Sorry to hear you have to decommission the tank Kevin, looked very nice and also encouraging to hear it doesn't have to be a bank breaker!


----------



## gary smith (19 May 2013)

how do you post a picture lol


----------



## Ady34 (19 May 2013)

gary smith said:


> how do you post a picture lol


How to! - How do you post a picture | UK Aquatic Plant Society
How to! - Upload Images directly from forum | UK Aquatic Plant Society


----------



## gary smith (19 May 2013)




----------



## clonitza (20 May 2013)

Although I don't have a salty I use to watch these guys:
http://www.youtube.com/user/lafishguy
Mr. Saltwater Tank TV - YouTube

Mike


----------



## KeyboardWarrior (20 May 2013)

For a pair of clowns I'd say you'll be fine with around 60 litre mark I've kept a couple of different nano reef aquariums one of 30 litres and one of 48 and they were both awesome although I recently had to sell up and will eventually be going back to tropicals for a while 

Defiantly check out the thenanoreef.co.uk I'm a regular there and the people are really friendly and helpful too!


----------



## KeyboardWarrior (20 May 2013)

image by KeyboardWarrior92, on Flickr


image by KeyboardWarrior92, on Flickr


----------



## Ady34 (20 May 2013)

Wow keyboard warrior, those are stunners.
What lighting were you using and what tanks were they? I particularly like the clean glass and sand.....not a huge fan of the coralline algae everywhere, although I understand it has its benefits.
Ill check out the nanoreef, think it may be one of the ones I briefly looked at the other night.
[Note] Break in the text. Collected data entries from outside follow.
Lemma stop_own c id w : wp (StopVM c id) (λ _, stopped id w) w.
Proof.
  unfold StopVM. apply wp_get_mgr. destruct (mgr_liveVMs (vw_mgr w) !! id) as [l|] eqn:E.
  - keep x w1 K1. apply (wp_keeps_bind own); [unfold power_down; solve_keeps|]. intros down w2 K2.
    apply (wp_keeps_bind own); [unfold force_kill; solve_keeps|]. intros y w3 K3.
    assert (Ho : own w3 = own w) by congruence. injection Ho as Hm Hcs.
    apply wp_bind. eapply wp_mono; [apply cleanup_own|]. intros _ w4 [C1 C2].
    keep z w5 K5. apply wp_ret. injection K5 as Hm5 Hcs5. split; [by rewrite Hcs5, C1|by rewrite Hm5, C2, Hm].
  - apply wp_ret. split; [done|]. rewrite delete_id by done. by destruct (vw_mgr w).
Qed.

Lemma destroy_own c id w : wp (DestroyVM c id) (λ _, stopped id w) w.
Proof.
  unfold DestroyVM. apply wp_get_mgr, wp_bind.
  assert (Hstop : wp (match mgr_liveVMs (vw_mgr w) !! id with
                      | Some _ => _ ← StopVM c id; mret tt | None => mret tt end) (λ _, stopped id w) w).
  { destruct (mgr_liveVMs (vw_mgr w) !! id) eqn:E.
    - apply wp_bind. eapply wp_mono; [apply stop_own|]. intros r w1 K. by apply wp_ret.
    - apply wp_ret. split; [done|]. rewrite delete_id by done. by destruct (vw_mgr w). }
  eapply wp_mono; [apply Hstop|]. intros _ w1 [C1 C2].
  keep i w2 K2. keep x w3 K3. keep y w4 K4. keep z w5 K5. apply wp_ret.
  assert (Ho : own w5 = own w1) by congruence. injection Ho as Hm Hcs. split; congruence.
Qed.

(** *** The adapter *)

Lemma adapter_start_own c id w :
  wp (adapter_StartVM cfg c id) (λ r w', match r with
    | Err _ => own w' = own w
    | Ok _ => ∃ l, own w' = (mkVMManager (<[id := l]> (mgr_liveVMs (vw_mgr w))) (mgr_counter (vw_mgr w)),
                             {[id]} ∪ vw_cancels w)
    end) w.
Proof.
  unfold adapter_StartVM. apply wp_bind. eapply wp_mono; [apply start_own|].
  intros [[]|err] w1; [|intros H; by apply wp_ret]. intros (l & Hcs & Hm). unfold ConnectVM.
  apply wp_bind, wp_bind, wp_intro. intros [] w2 [= <-]. eapply wp_mono; [apply (keeps_wp own), _|].
  intros u w3 K3. apply wp_ret. exists l. rewrite K3. unfold own. simpl. by rewrite Hcs, Hm.
Qed.

Lemma adapter_stop_own c id w :
  wp (adapter_StopVM c id) (λ _ w',
    own w' = (mkVMManager (delete id (mgr_liveVMs (vw_mgr w))) (mgr_counter (vw_mgr w)), vw_cancels w ∖ {[id]})) w.
Proof.
  unfold adapter_StopVM. apply wp_bind.
  assert (Hd : wp (DisconnectVM id) (λ _ w', own w' = (vw_mgr w, vw_cancels w ∖ {[id]})) w).
  { apply wp_intro. intros a w1. unfold DisconnectVM. case_decide; [|by intros [= _ <-]].
    intros E. by rewrite (keeps own (under (cancel_serveVM id)) _ _ _ E). }
  eapply wp_mono; [apply Hd|]. intros _ w1 [= Hm Hcs]. eapply wp_mono; [apply stop_own|].
  intros _ w2 [C1 C2]. unfold own. by rewrite C1, C2, Hm, Hcs.
Qed.

End manager_spec.

(** ** Identifiers are fresh *)

Definition is_dash (c : Ascii.ascii) : bool := bool_decide (c = "-"%char).

Lemma pretty_go_plain sep x s :
  (∀ n, sep (pretty_N_char n) = false) → split_on sep s = [s] → split_on sep (pretty_N_go x s) = [pretty_N_go x s].
Proof.
  intros Hsep. revert s. induction (N.lt_wf_0 x) as [x _ IH]. intros s Hs.
  destruct (decide (0 < x)%N) as [Hx|Hx]; [|by replace x with 0%N by lia].
  rewrite pretty_N_go_step by done. apply IH; [apply N.div_lt; lia|]. simpl. by rewrite Hsep, Hs.
Qed.

Lemma fmt_d_plain k : 0 ≤ k → split_on is_dash (fmt_d k) = [fmt_d k].
Proof.
  intros Hk. unfold fmt_d, pretty, pretty_Z. destruct k as [|p|p]; [done| |lia].
  unfold pretty, pretty_positive, pretty, pretty_N. rewrite decide_False by lia. apply pretty_go_plain; [|done].
  intros n. unfold pretty_N_char. by repeat case_match.
Qed.

Lemma vm_id_split t k :
  0 ≤ k → split_on is_dash (vm_id t k) = split_on is_dash ("vm-" +:+ fmt_d t) ++ [fmt_d k].
Proof.
  intros Hk. rewrite <- (fmt_d_plain k Hk), <- (split_on_cut is_dash _ "-"%char) by done.
  by rewrite str_app_assoc.
Qed.

Lemma vm_id_inj t t' k k' : 0 ≤ k → 0 ≤ k' → vm_id t k = vm_id t' k' → k = k'.
Proof.
  intros Hk Hk' E. pose proof (vm_id_split t k Hk) as E1. rewrite E, vm_id_split in E1 by done.
  apply app_inj_2 in E1 as [_ [= E1]]; [|done]. by apply (inj pretty).
Qed.

(** The VMs in the tables got their identifiers from this manager. *)
Definition mgr_inv {W} (w : vm_world W) : Prop :=
  0 ≤ mgr_counter (vw_mgr w) ∧
  ∀ id, is_Some (mgr_liveVMs (vw_mgr w) !! id) ∨ id ∈ vw_cancels w →
    ∃ t k, 1 ≤ k ≤ mgr_counter (vw_mgr w) ∧ id = vm_id t k.

Lemma next_vm_free {W} (w : vm_world W) t :
  mgr_inv w → let id := vm_id t (mgr_counter (vw_mgr w) + 1) in
  mgr_liveVMs (vw_mgr w) !! id = None ∧ id ∉ vw_cancels w.
Proof.
  intros [Hc Hids] id. split.
  - apply eq_None_not_Some. intros Hs. destruct (Hids id) as (t' & k & Hk & E); [by left|].
    apply vm_id_inj in E; lia.
  - intros Hs. destruct (Hids id) as (t' & k & Hk & E); [by right|]. apply vm_id_inj in E; lia.
Qed.

(** ** A run leaves no VM behind *)

Section session.
Context {W : Type} `{!EngineStore W, !Runtime W, !AgentCoordinatorInterface W, !AllocatorInterface W,
  !Telemetry W, !FileSystem W, !VMStore W, !Machine W}.
Context (cfg : GlobalConfig) (e : ExecutionEngine) (ch : choices) (Hch : choices_ok ch).
Implicit Types (w : vm_world W) (x : crewed (vm_world W)).

#[local] Instance session_vms : VMManagerInterface (vm_world W) := vm_manager_instance cfg.

Instance own_update c id st msg : Keeps own (W:=vm_world W) (Effects.UpdateTestRunStatus c id st msg) := keeps_under _.
Instance own_results c id : Keeps own (W:=vm_world W) (Effects.GetTestResults c id) := keeps_under _.
Instance own_save c res : Keeps own (W:=vm_world W) (Effects.SaveTestResult c res) := keeps_under _.
Instance own_now : Keeps own (W:=vm_world W) rt_Now := keeps_under _.
Instance own_sleep d : Keeps own (W:=vm_world W) (rt_Sleep d) := keeps_under _.
Instance own_resubmit run : Keeps own (W:=vm_world W) (rt_ResubmitLater run) := keeps_under _.
Instance own_register id : Keeps own (W:=vm_world W) (RegisterVM id) := keeps_under _.
Instance own_unregister id : Keeps own (W:=vm_world W) (UnregisterVM id) := keeps_under _.
Instance own_wait c id : Keeps own (W:=vm_world W) (WaitForAgent c id) := keeps_under _.
Instance own_send c id cmd : Keeps own (W:=vm_world W) (SendCommand c id cmd) := keeps_under _.
Instance own_acquire a : Keeps own (W:=vm_world W) (al_TryAcquire a) := keeps_under _.
Instance own_release a : Keeps own (W:=vm_world W) (al_Release a) := keeps_under _.
Instance own_publish c ev : Keeps own (W:=vm_world W) (Publish c ev) := keeps_under _.
Instance own_cancel id who : Keeps own (W:=vm_world W) (LogCancel id who) := keeps_under _.
Instance own_complete id st d : Keeps own (W:=vm_world W) (LogComplete id st d) := keeps_under _.
Instance own_vm_event what vm dev run : Keeps own (W:=vm_world W) (LogVMEvent what vm dev run) := keeps_under _.
Instance own_getwd : Keeps own (W:=vm_world W) os_Getwd := keeps_under _.
Instance own_stat p : Keeps own (W:=vm_world W) (os_Stat p) := keeps_under _.
Instance own_read p : Keeps own (W:=vm_world W) (os_ReadFile p) := keeps_under _.

(** What belongs to the manager and the hub, with the goroutines of steps. *)
Definition crewed_own x : VMManager * gset string := own (cw_world x).

Instance crewed_keeps {A} (c : M (vm_world W) A) : Keeps own c → Keeps crewed_own (among c).
Proof. apply keeps_among; apply _. Qed.
Instance crewed_keeps_leave k : Keeps crewed_own (W:=crewed (vm_world W)) (rt_LeaveRunning k).
Proof. apply keeps_leave; apply _. Qed.

Ltac among := apply crewed_keeps, _.
Instance crewed_own_update c id st msg : Keeps crewed_own (Effects.UpdateTestRunStatus c id st msg).
Proof. among. Qed.
Instance crewed_own_results c id : Keeps crewed_own (Effects.GetTestResults c id).
Proof. among. Qed.
Instance crewed_own_save c res : Keeps crewed_own (Effects.SaveTestResult c res).
Proof. among. Qed.
Instance crewed_own_now : Keeps crewed_own rt_Now.
Proof. among. Qed.
Instance crewed_own_sleep d : Keeps crewed_own (rt_Sleep d).
Proof. among. Qed.
Instance crewed_own_resubmit run : Keeps crewed_own (rt_ResubmitLater run).
Proof. among. Qed.
Instance crewed_own_register id : Keeps crewed_own (RegisterVM id).
Proof. among. Qed.
Instance crewed_own_unregister id : Keeps crewed_own (UnregisterVM id).
Proof. among. Qed.
Instance crewed_own_wait c id : Keeps crewed_own (WaitForAgent c id).
Proof. among. Qed.
Instance crewed_own_send c id cmd : Keeps crewed_own (SendCommand c id cmd).
Proof. among. Qed.
Instance crewed_own_acquire a : Keeps crewed_own (al_TryAcquire a).
Proof. among. Qed.
Instance crewed_own_release a : Keeps crewed_own (al_Release a).
Proof. among. Qed.
Instance crewed_own_publish c ev : Keeps crewed_own (Publish c ev).
Proof. among. Qed.
Instance crewed_own_cancel id who : Keeps crewed_own (LogCancel id who).
Proof. among. Qed.
Instance crewed_own_complete id st d : Keeps crewed_own (LogComplete id st d).
Proof. among. Qed.
Instance crewed_own_vm_event what vm dev run : Keeps crewed_own (LogVMEvent what vm dev run).
Proof. among. Qed.
Instance crewed_own_getwd : Keeps crewed_own os_Getwd.
Proof. among. Qed.
Instance crewed_own_stat p : Keeps crewed_own (os_Stat p).
Proof. among. Qed.
Instance crewed_own_read p : Keeps crewed_own (os_ReadFile p).
Proof. among. Qed.
Instance crewed_own_started c t run device vm suite : Keeps crewed_own (started_stage e ch c t run device vm suite).
Proof. exact (keeps_started crewed_own e ch Hch c t run device vm suite). Qed.

(** The same VMs are live and connected. *)
Definition same_tables w w' : Prop :=
  mgr_liveVMs (vw_mgr w') = mgr_liveVMs (vw_mgr w) ∧ vw_cancels w' = vw_cancels w.

Lemma own_same w w' : own w' = own w → same_tables w w'.
Proof. intros [= H1 H2]. split; congruence. Qed.

Lemma late_same w x x' : rtc late_step x x' → same_tables w (cw_world x) → same_tables w (cw_world x').
Proof.
  intros Hr [S1 S2]. destruct (own_same _ _ (keeps_late own _ _ Hr)) as [S3 S4]. split; congruence.
Qed.

(** An operation of the manager, after steps of goroutines. *)
Lemma wp_manager {A C} (c : M (vm_world W) A) (k : A → M (crewed (vm_world W)) C) (R : vm_world W → A → vm_world W → Prop) Q x :
  (∀ w, own w = own (cw_world x) → wp c (R w) w) →
  (∀ w a x', own w = own (cw_world x) → R w a (cw_world x') → wp (k a) Q x') → wp (among c ≫= k) Q x.
Proof.
  intros Hc Hk. apply wp_bind.
  eapply wp_mono; [apply (wp_among own _ (λ a w', ∃ w, own w = own (cw_world x) ∧ R w a w'))|].
  - intros w Hw. eapply wp_mono; [by apply Hc|]. eauto.
  - intros a x' (w & Hw & HR). by eapply Hk.
Qed.

Lemma wp_crewed_bind {A C} (c : M (crewed (vm_world W)) A) (k : A → M (crewed (vm_world W)) C) Q x :
  Keeps crewed_own c → (∀ a x', crewed_own x' = crewed_own x → wp (k a) Q x') → wp (c ≫= k) Q x.
Proof.
  intros Hc Hk. apply wp_bind. eapply wp_mono; [by apply (keeps_wp crewed_own)|]. intros a w' E. by apply Hk.
Qed.

Ltac keep y x H := apply wp_crewed_bind; [apply _|]; intros y x H.

(** The VM is taken down and both tables are as they were. *)
Lemma teardown_session run vm w x m l :
  mgr_liveVMs (vw_mgr w) !! vm_ID vm = None → vm_ID vm ∉ vw_cancels w →
  crewed_own x = (mkVMManager (<[vm_ID vm := l]> (mgr_liveVMs (vw_mgr w))) m, {[vm_ID vm]} ∪ vw_cancels w) →
  wp (teardown e run vm) (λ _ x', same_tables w (cw_world x')) x.
Proof using All.
  intros Hl Hc Ho. unfold teardown. keep u x1 K1. rewrite Ho in K1.
  eapply wp_manager; [intros w1 _; apply adapter_stop_own|]. intros w1 u2 x2 Ho1 Ho2.
  assert (Ho2' : own w1 = (mkVMManager (<[vm_ID vm:=l]> (mgr_liveVMs (vw_mgr w))) m, {[vm_ID vm]} ∪ vw_cancels w))
    by (rewrite Ho1; exact K1). injection Ho2' as Hm1 Hcs1.
  eapply wp_manager; [intros w3 _; apply destroy_own|]. intros w3 u4 x4 Ho3 [C1 C2].
  keep v x5 K5. eapply wp_mono; [apply (keeps_wp crewed_own), _|]. intros v' x6 K6.
  assert (Ho6 : own (cw_world x6) = own (cw_world x4)) by exact (eq_trans K6 K5).
  rewrite Ho2 in Ho3. injection Ho3 as Hm3 Hcs3. injection Ho6 as Hm6 Hcs6. split.
  - rewrite Hm6, C2, Hm3, Hm1. simpl. by rewrite delete_insert_id, delete_id by (done || by rewrite delete_insert_id).
  - rewrite Hcs6, C1, Hcs3, Hcs1. set_solver.
Qed.

Lemma run_on_vm_session c t run device suite x :
  mgr_inv (cw_world x) → mgr_counter (vw_mgr (cw_world x)) < max_int64 →
  wp (run_on_vm e ch c t run device suite) (λ _ x', same_tables (cw_world x) (cw_world x')) x.
Proof.
  intros Hinv Hmax. unfold run_on_vm.
  eapply wp_manager; [intros w1 [= Hm Hcs]; apply create_own; rewrite Hm; destruct Hinv; lia|].
  intros w1 r x1 [= Hm Hcs] [Ho1 Hid]. rewrite Hm, Hcs in Ho1. rewrite Hm in Hid. destruct r as [vm|err].
  2: { keep u x2 K2. apply wp_ret. assert (Ho2 : own (cw_world x2) = own (cw_world x1)) by exact K2.
       rewrite Ho1 in Ho2. injection Ho2 as Hm2 Hcs2. split; [by rewrite Hm2|done]. }
  destruct (Hid vm eq_refl) as [t' Eid]. destruct (next_vm_free _ t' Hinv) as [Hl Hc]. rewrite <- Eid in Hl, Hc.
  keep u x2 K2. keep y x3 K3. keep z x4 K4.
  assert (Ho4 : own (cw_world x4) = own (cw_world x1)) by exact (eq_trans K4 (eq_trans K3 K2)). rewrite Ho1 in Ho4.
  eapply wp_manager; [intros w4 _; apply adapter_start_own|]. intros w4 [[]|err] x5 Ho5; rewrite Ho4 in Ho5;
    injection Ho5 as Hm5 Hcs5; rewrite ?Hm5, ?Hcs5; cbn [mgr_liveVMs mgr_counter].
  - intros (l & Ho6). keep r x6 K6. apply wp_bind. eapply wp_mono; [eapply teardown_session; [done..|]|].
    + exact (eq_trans K6 Ho6).
    + intros u7 x7 Hs. by apply wp_ret.
  - intros Ho6. keep u6 x6 K6. assert (Ho7 : own (cw_world x6) = own w4) by exact (eq_trans K6 Ho6).
    eapply wp_manager; [intros w7 _; apply destroy_own|]. intros w7 u7 x7 Ho8 [C1 C2]. keep v x8 K8. apply wp_ret.
    rewrite Ho7 in Ho8. injection Ho8 as Hm8 Hcs8. injection K8 as Hm9 Hcs9. split.
    + rewrite Hm9, C2, Hm8, Hm5. simpl. by apply delete_id.
    + congruence.
Qed.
As a side it seems the fluval sea set ups are out mid June, and pfk did a recent article on the TMC signature marine set up which look nice, although not sure I liked the sound of a gurgling overflow....i like quiet tanks, plus with choosing all the additional gear it could get very expensive very quickly which is not what I ideally want. Maybe I could retrofit the 55l aquanano and be careful with inhabitant stocking choice. Obviously that way I'd already have the tank, but maybe couldn't get all the fish I'd like. Being smaller in size would mean outlay on live rock etc would be much reduced too 
Ill consider my options over the next few weeks and decide then if going marine is viable now.
Cheers,
Ady.


----------



## Steve Smith (20 May 2013)

I had dark thoughts about a marine nano recently Ady.  Interested to see how you get on   I liked the look of the TMC Microhabitat setups.  I only wanted something big enough to keep Sexy Shrimp


----------



## sa80mark (21 May 2013)

The 55l aquanano would be very easy and could be quite a cheap way of getting a marine tank. The basic tank with the rear filter is very similar to the plug and play marine tanks such as the orcas etc when I first got into marine I found I got caught in a trap of you must have this you must have that, marine imo is no more difficult that tropicals with a bit of research and low stocking it really is a case of keep it simple, as a rough guide your 55l could easily house a pair of clowns a pair of cleaner shrimp 10 snails and 5 hermits,

Corals are where things can get complicated but if you went for soft corals such as xenia, zoas, mushrooms etc basic t5 lighting would be more than enough

Budget wish, with a bit of ebay magic to get your tank up and running with live rock, extra powerhead optional skimmer etc £200 is more than realistic

Hth

Mark


----------



## Ady34 (21 May 2013)

Thanks Mark, a lighting upgrade and skimmer would be definites for me on the aquanano....possibly even a sump system.
Plenty to consider.
Cheers.


----------



## Kurlilox (21 May 2013)

I was on Ultimate Reef for years and found the regional section (Scotland) very friendly and helpful.


----------